A very important tool in life is the proper use of the word No. We call that setting good healthy boundaries. Saying no allows us to take responsibility for ourselves and keeps us from being victimized by those who might run over us. It helps us protect ourselves from being overrun by time commitments. “No, I’m sorry I can’t take that on. If I do that, I’ll not be able to do the other things I must do.” “No, you can’t treat me that way. I deserve better than that.” If we don’t learn to say no, we end up just doing what everybody else thinks we should and never figure out what is best for us. Plus we end up with resentment and bitterness.

But sometimes we get locked into saying No when that is not what is best for us. Saying No too automatically locks the rest of the world out. It shuts down healthy and intimate contact with others. It can isolate us and halt progress.  Sorting out appropriate Yesses from Nos is a vital part of our faith lives. We have to learn to say No to the things of the world that take us away from following God. And we have to learn to say  Yes to the invitations that do come from God and will be good for us.

Yes, I will take that risk. Yes, I will let you get a little closer to me. Yes, I will give this my best effort. Yes, I will admit the difficult things I am feeling. Yes, I will trust and be more generous. Yes, I will listen and face reality. Yes, I will take the next step forward in life instead of playing it safe.

A wonderful prayer discipline would be to ask ourselves each day what there is out there to decline and what deserves our assent. What should I say No to today? What should I say Yes to?

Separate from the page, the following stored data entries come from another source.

(* ===== verification/DeepCopy.v ===== *)
(** * DeepCopy: api/v1/zz_generated.deepcopy.go

    The generated copies of the custom resource, over a heap of arrays: a slice
    is a reference to its array, so copying a struct copies the reference.  The
    caches of the Kubernetes client hand out such copies, and take it that
    writing to one does not change the original. *)

From S2P Require Import Prelude Effects GoStr Types.

(** ** Slices and the heap *)

(** A slice from the start of an array; nil refers to none. *)
Record Slice := mkSlice { sl_array : option nat; sl_len : nat }.

Definition slice_nil : Slice := mkSlice None 0.

(** The elements of a slice, given the arrays of the heap *)
Definition slice_read {A} (arrays : list (list A)) (s : Slice) : list A :=
  match sl_array s with
  | None => []
  | Some a => take (sl_len s) (default [] (arrays !! a))
  end.

(** [s[i] = x] *)
Definition slice_write {A} (arrays : list (list A)) (s : Slice) (i : nat) (x : A) :
    outcome (list (list A)) :=
  match sl_array s with
  | Some a => if (i <? sl_len s)%nat then Ret (alter (<[i := x]>) a arrays) else Panic IndexOutOfRange
  | None => Panic IndexOutOfRange
  end.

(** The structs of api/v1 as the program holds them *)
Record GoSpec := mkGoSpec { gs_Devices : Slice; gs_JumboFrame : bool }.
Record GoStatus := mkGoStatus { gst_Devices : Slice }.
Record GoDevice := mkGoDevice { gd_ObjectMeta : ObjectMeta; gd_Spec : GoSpec; gd_Status : GoStatus }.
Record GoDeviceList := mkGoDeviceList { gl_Items : Slice }.

(** The arrays of each element type *)
Record Heap := mkHeap {
  h_infos : list (list DeviceInfo);
  h_statuses : list (list DeviceStatus);
  h_items : list (list GoDevice)
}.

Saying Yes is a matter of faith. It evidences faith that is already within us. But it builds faith too. If Mary Ward had said No to me years ago, where would I be today? If I had said No to St. John’s years ago where would I be today? What sort of joys might I have missed out on?

Life is hard. I know that. You can’t do everything. I know that too. But how many invitations from God have you missed by being hard hearted? There is a gracious, inviting Spirit in the world that keeps asking us to be part of God’s adventure. Life is pretty grim if all you are doing is saying No and protecting your turf. Saying Yes is scarey sometimes. But saying No to God is lot more dangerous than saying Yes. Let go a little. There’s some great joy just around the corner. Try saying Yes and see what God might have in store for you.